Scheme

class pytorchrl.scheme.scheme.Scheme(algo_factory, actor_factory, storage_factory, train_envs_factory, test_envs_factory=<function Scheme.<lambda>>, num_col_workers=1, col_compress_data=False, col_workers_communication='synchronous', col_workers_resources={'num_cpus': 1, 'num_gpus': 0.5}, col_preemption_thresholds={'fraction_samples': 1.0, 'fraction_workers': 1.0}, num_grad_workers=1, grad_compress_data=False, grad_workers_communication='synchronous', grad_workers_resources={'num_cpus': 1, 'num_gpus': 0.5}, local_device=None, decentralized_update_execution=False)[source]

Bases: object

Class to define training schemes and handle creation and operation of its workers.

Parameters
  • algo_factory (func) – A function that creates an algorithm class.

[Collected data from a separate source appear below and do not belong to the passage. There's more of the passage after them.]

(* ===== verification/GuestGva.v ===== *)
(** Linear addresses of a guest: gcpu_gva_to_gpa and gcpu_gva_to_hva of guest/guest_cpu/guest_cpu.c, and the
    copies between guest and hypervisor memory (copy_from_gva, copy_to_gva of vmexit/vmexit_task_switch.c).

    The copies are proved against the class [GvaLaws]: the translation is a function of the guest CPU and of
    memory, and keeps a page together. The page walk of PageWalker is an instance. *)

From S2P Require Import Prelude VmmDefs Lock Libc PageWalker PageWalkerSpec VmcsFields Vmcs VmcsSw VmcsMsrList VmcsHw GuestCpu GuestCpuSpec GuestMsr.
From S2P Require Import GuestControl GuestInject VmexitCr VmexitCrSpec.

(** * Translation *)

Definition GCPU_FLAT_PAGES_TABLES_32_FLAG : Z := 1.
Definition GCPU_FLAT_PAGES_TABLES_64_FLAG : Z := 2.
Definition IS_FLAT_PT_INSTALLED (state_flags : Z) : bool :=
  BIT_GET state_flags GCPU_FLAT_PAGES_TABLES_32_FLAG || BIT_GET state_flags GCPU_FLAT_PAGES_TABLES_64_FLAG.

Section Translation.
Context {O : Type} `{VmcsOps O} (t : list VMCS_ENCODING).
Abbreviation gcpu := (GUEST_CPU O).
Implicit Types g : gcpu.
(** The capabilities of the processor and the memory of the MSR lists; the host memory manager; the guest's
    current physical memory map (gpm.c). *)
Context (k : VMCS_HW_CONSTRAINTS) (msrs : msr_mem) (hmm_hpa_to_hva : Z -> option Z).
Context (gpm_gpa_to_hpa gpm_gpa_to_hva : Z -> option Z) (use_host_page_tables : bool) (high_mask : Z).
(** Into a zeroed structure. *)
Definition copy_vmcs_to_tss32 s : outcome (tss32_t * state) :=
  r ← get_gp IA32_REG_RIP s; let '(rip, s) := r in
  r ← get_gp IA32_REG_RFLAGS s; let '(rflags, s) := r in
  r ← get_gp IA32_REG_RAX s; let '(rax, s) := r in
  r ← get_gp IA32_REG_RCX s; let '(rcx, s) := r in
  r ← get_gp IA32_REG_RDX s; let '(rdx, s) := r in
  r ← get_gp IA32_REG_RBX s; let '(rbx, s) := r in
  r ← get_gp IA32_REG_RSP s; let '(rsp, s) := r in
  r ← get_gp IA32_REG_RBP s; let '(rbp, s) := r in
  r ← get_gp IA32_REG_RSI s; let '(rsi, s) := r in
  r ← get_gp IA32_REG_RDI s; let '(rdi, s) := r in
  r ← get_field VMCS_GUEST_ES_SELECTOR s; let '(es, s) := r in
  r ← get_field VMCS_GUEST_CS_SELECTOR s; let '(cs, s) := r in
  r ← get_field VMCS_GUEST_SS_SELECTOR s; let '(ss, s) := r in
  r ← get_field VMCS_GUEST_DS_SELECTOR s; let '(ds, s) := r in
  r ← get_field VMCS_GUEST_FS_SELECTOR s; let '(fs, s) := r in
  r ← get_field VMCS_GUEST_GS_SELECTOR s; let '(gs, s) := r in
  Ok (mk_tss 0 0 0 0 0 0 0 0 (u32 rip) (u32 rflags) (u32 rax) (u32 rcx) (u32 rdx) (u32 rbx) (u32 rsp) (u32 rbp) (u32 rsi) (u32 rdi)
        (u32 es) (u32 cs) (u32 ss) (u32 ds) (u32 fs) (u32 gs) 0 0, s).

(** [if (e != 0) return -1;] *)
Definition checked (e : outcome (bool * state)) (continue : state -> outcome (bool * state)) : outcome (bool * state) :=
  r ← e; let '(ok, s) := r in if (ok : bool) then continue s else Ok (false, s).
(** A copy to the guest; #TS when it fails. *)
Definition put_or_ts (gva : Z) (bytes : list Z) (code : Z) s : outcome (bool * state) :=
  r ← put_gva gva bytes s; let '(ok, s) := r in if (ok : bool) then Ok (true, s) else refuse_with (gcpu_inject_ts code) s.

(** Save the guest's state in the old task. *)
Definition save_old_task (inst_type : Z) (old_tr : seg_reg_t) s : outcome (bool * state) :=
  s ← (if negb (inst_type =? TASK_SWITCH_TYPE_IDT) then tell (gcpu_skip_guest_instruction t) s else Ok s);
  r ← copy_vmcs_to_tss32 s; let '(tss, s) := r in
  let tss := if inst_type =? TASK_SWITCH_TYPE_IRET then set_eflags (with_bit FLAG_NESTED_TASK false (eflags tss)) tss else tss in
  put_or_ts (sg_base old_tr ⊕₃₂ 32) (saved_state tss) (sg_selector old_tr) s.

(** Clear the busy bit of the old task. *)
Definition release_old_task (inst_type : Z) (gdtr old_tr : seg_reg_t) s : outcome (bool * state) :=
  if (inst_type =? TASK_SWITCH_TYPE_JMP) || (inst_type =? TASK_SWITCH_TYPE_IRET) then
    r ← get_gva (desc_gva gdtr (sg_selector old_tr)) 8 s; let '(old_tss_desc, s) := r in
    match old_tss_desc with
    | None => refuse_with (gcpu_inject_ts (sg_selector old_tr)) s
    | Some d =>
        put_or_ts (desc_gva gdtr (sg_selector old_tr)) (le_bytes 8 (set_desc_type Tss32Aval (le d))) (sg_selector old_tr) s
    end
  else Ok (true, s).

(** Set the busy bit of the new task, and store the old task in it. The code also sets the bit in its copy of
    the access rights. *)
Definition claim_new_task (inst_type : Z) (gdtr new_tr : seg_reg_t) (new_tss_desc : Z) s : outcome (bool * state) :=
  if negb (inst_type =? TASK_SWITCH_TYPE_IRET)
  then put_or_ts (desc_gva gdtr (sg_selector new_tr)) (le_bytes 8 (set_desc_type Tss32Busy new_tss_desc)) (sg_selector new_tr) s
  else Ok (true, s).
Definition link_old_task (inst_type : Z) (gdtr new_tr old_tr : seg_reg_t) (new_tss_desc : Z) s : outcome (bool * state) :=
  if (inst_type =? TASK_SWITCH_TYPE_CALL) || (inst_type =? TASK_SWITCH_TYPE_IDT) then
    r ← put_gva (sg_base new_tr) (le_bytes 2 (sg_selector old_tr)) s; let '(ok, s) := r in
    if (ok : bool) then Ok (true, s)
    else
      r ← put_gva (desc_gva gdtr (sg_selector new_tr)) (le_bytes 8 (set_desc_type Tss32Aval new_tss_desc)) s;
      refuse_with (gcpu_inject_ts (sg_selector new_tr)) r.2
  else Ok (true, s).

(** The registers of the new task but the segments; its eflags are changed first. *)
Definition new_eflags (inst_type : Z) (v : Z) : Z :=
  with_bit FLAG_RSVD_1 true
    (if (inst_type =? TASK_SWITCH_TYPE_CALL) || (inst_type =? TASK_SWITCH_TYPE_IDT) then with_bit FLAG_NESTED_TASK true v else v).
Definition load_registers (tss : tss32_t) (cr0 : Z) s : outcome state :=
  s ← set_gp_reg IA32_REG_RIP (eip tss) s;
  s ← set_gp_reg IA32_REG_RFLAGS (eflags tss) s;
  s ← set_gp_reg IA32_REG_RAX (eax tss) s;
  s ← set_gp_reg IA32_REG_RCX (ecx tss) s;
  s ← set_gp_reg IA32_REG_RDX (edx tss) s;
  s ← set_gp_reg IA32_REG_RBX (ebx tss) s;
  s ← set_gp_reg IA32_REG_RBP (ebp tss) s;
  s ← set_gp_reg IA32_REG_RSP (esp tss) s;
  s ← set_gp_reg IA32_REG_RSI (esi tss) s;
  s ← set_gp_reg IA32_REG_RDI (edi tss) s;
  let cr0 := with_bit CR0_BIT_TS true cr0 in
  s ← set_visible IA32_CTRL_CR0 cr0 s;
  set_control IA32_CTRL_CR0 cr0 s.

(** The segments of virtual-8086 mode. *)
Definition v86_segment (sel : Z) : seg_reg_t := mk_seg_reg (u16 sel) (Z.shiftl (u16 sel) 4) 0xffff 0xf3.
Definition load_v86_segments (tss : tss32_t) s : outcome state :=
  s ← set_segment IA32_SEG_ES (v86_segment (tss_es tss)) s;
  s ← set_segment IA32_SEG_CS (v86_segment (tss_cs tss)) s;
  s ← set_segment IA32_SEG_SS (v86_segment (tss_ss tss)) s;
  s ← set_segment IA32_SEG_DS (v86_segment (tss_ds tss)) s;
  s ← set_segment IA32_SEG_FS (v86_segment (tss_fs tss)) s;
  set_segment IA32_SEG_GS (v86_segment (tss_gs tss)) s.
Definition load_segments (gdtr new_ldtr : seg_reg_t) (tss : tss32_t) s : outcome (bool * state) :=
  if Z.testbit (eflags tss) FLAG_V86_MODE then s ← load_v86_segments tss s; Ok (true, s)
  else
    checked (set_guest_ss gdtr new_ldtr tss s) (fun s =>
    checked (set_guest_seg gdtr new_ldtr tss IA32_SEG_ES s) (fun s =>
    checked (set_guest_seg gdtr new_ldtr tss IA32_SEG_DS s) (fun s =>
    checked (set_guest_seg gdtr new_ldtr tss IA32_SEG_FS s) (fun s =>
    checked (set_guest_seg gdtr new_ldtr tss IA32_SEG_GS s) (fun s =>
    set_guest_cs gdtr new_ldtr tss s))))).

(** Clear the local breakpoints; a debug trap if the new task asks for it. *)
Definition finish_switch (tss : tss32_t) s : outcome (bool * state) :=
  r ← ask (fun g => gcpu_get_debug_reg_layered t hw_read_dr g IA32_REG_DR7 VMCS_MERGED) s; let '(dr7, s) := r in
  s ← tell (fun g => gcpu_set_debug_reg_layered t hw_read_dr g IA32_REG_DR7 (Z.ldiff (u32 dr7) DR7_LOCAL) VMCS_MERGED) s;
  if Z.testbit (io_base_addr tss) 0 then refuse_with gcpu_inject_db s else Ok (true, s).

(** From the load of the task register on. [garbage] is what the local variable new_ldtr holds while the
    LDTR is not loaded. *)
Definition enter_new_task (garbage gdtr old_ldtr new_tr : seg_reg_t) (inst_type cr0 : Z) (tss : tss32_t) s : outcome (bool * state) :=
  s ← set_segment IA32_SEG_TR new_tr s;
  s ← (if Z.testbit cr0 CR0_BIT_PG
       then s ← set_visible IA32_CTRL_CR3 (tss_cr3 tss) s; set_control IA32_CTRL_CR3 (tss_cr3 tss) s
       else Ok s);
  let tss := set_eflags (new_eflags inst_type (eflags tss)) tss in
  s ← load_registers tss cr0 s;
  r ← (if negb (tss_ldtr tss =? sg_selector old_ldtr) then set_guest_ldtr gdtr tss s else Ok (true, garbage, s));
  let '(ok, new_ldtr, s) := r in
  checked (Ok (ok, s)) (fun s =>
  checked (load_segments gdtr new_ldtr tss s) (finish_switch tss)).

Definition task_switch_for_guest (garbage : seg_reg_t) (vec_info : Z) s : outcome (bool * state) :=
  r ← gcpu_get_gdt_reg_layered t (ts_cpu s).1 VMCS_MERGED; let '(base, lim, g) := r in
  let s := set_cpu g s in
  let gdtr := mk_seg_reg 0 (u32 base) lim 0x80 in
  r ← ask (fun g => visible t g IA32_CTRL_CR0) s; let '(cr0, s) := r in
  let cr0 := u32 cr0 in
  r ← get_task_info vec_info s; let '(inst_type, selector, s) := r in
  r ← get_gva (desc_gva gdtr selector) 8 s; let '(desc, s) := r in
  match desc with
  | None => refuse_with (gcpu_inject_ts selector) s
  | Some desc =>
      let new_tss_desc := le desc in
      let new_tr := parse_desc new_tss_desc (mk_seg_reg selector 0 0 0) in
      if negb (IsTss32 (ar_type (sg_ar new_tr))) then refuse_with (gcpu_inject_ts selector) s
      else
        r ← get_segment IA32_SEG_LDTR s; let '(old_ldtr, s) := r in
        r ← get_segment IA32_SEG_TR s; let '(old_tr, s) := r in
        if negb (IsTss32Busy (ar_type (sg_ar old_tr))) then refuse_with (gcpu_inject_ts (sg_selector old_tr)) s
        else
          checked (save_old_task inst_type old_tr s) (fun s =>
          r ← get_gva (sg_base new_tr) SIZEOF_TSS s; let '(new_tss, s) := r in
          match new_tss with
          | None => refuse_with (gcpu_inject_ts selector) s
          | Some bs =>
              checked (release_old_task inst_type gdtr old_tr s) (fun s =>
              checked (claim_new_task inst_type gdtr new_tr new_tss_desc s) (fun s =>
              checked (link_old_task inst_type gdtr new_tr old_tr (set_desc_type Tss32Busy new_tss_desc) s) (fun s =>
              let new_tr := if negb (inst_type =? TASK_SWITCH_TYPE_IRET) then set_sg_ar (with_type Tss32Busy (sg_ar new_tr)) new_tr else new_tr in
              enter_new_task garbage gdtr old_ldtr new_tr inst_type cr0 (tss_of bs) s)))
          end)
  end.

(** VMEXIT_HANDLED is returned in every case. *)
Definition vmexit_task_switch (garbage : seg_reg_t) s : outcome state :=
  r ← get_field VMCS_EXIT_INFO_IDT_VECTORING s; let '(idt_vectoring_info, s) := r in
  let idt_vectoring_info := u32 idt_vectoring_info in
  r ← get_field VMCS_EXIT_INFO_QUALIFICATION s; let '(qualification, s) := r in
  s ← (if Valid idt_vectoring_info && (TaskSwitch_Source qualification =? TASK_SWITCH_TYPE_IDT)
       then tell (fun g => write_vmcs t g VMCS_MERGED VMCS_EXIT_INFO_IDT_VECTORING 0) s else Ok s);
  r ← task_switch_for_guest garbage idt_vectoring_info s;
  Ok r.2.
End TaskSwitch.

  • actor_factory (func) – A function that creates a policy.

  • storage_factory (func) – A function that create a rollouts storage.

  • train_envs_factory (func) – A function to create train environments.

  • test_envs_factory (func) – A function to create test environments.

  • num_col_workers (int) – Number of data collection workers per gradient worker.

  • col_workers_communication (str) – Communication coordination pattern for data collection.

  • col_workers_resources (dict) – Ray resource specs for collection remote workers.

  • col_preemption_thresholds (dict) – specs about minimum fraction_samples [0 - 1.0] and minimum fraction_workers [0 - 1.0] required in synchronous data collection.

  • num_grad_workers (int) – Number of gradient workers.

  • grad_workers_communication (str) – Communication coordination pattern for gradient computation workers.

  • grad_workers_resources (dict) – Ray resource specs for gradient remote workers.

  • local_device (str) – “cpu” or specific GPU “cuda:number” to use for computation.

  • decentralized_update_execution (bool) – Whether the gradients are applied in the update workers (central update) or broadcasted to all gradient workers for a decentralized update.

get_agent_components()[source]

Returns class names for each agent component.

update_worker()[source]

Returns local worker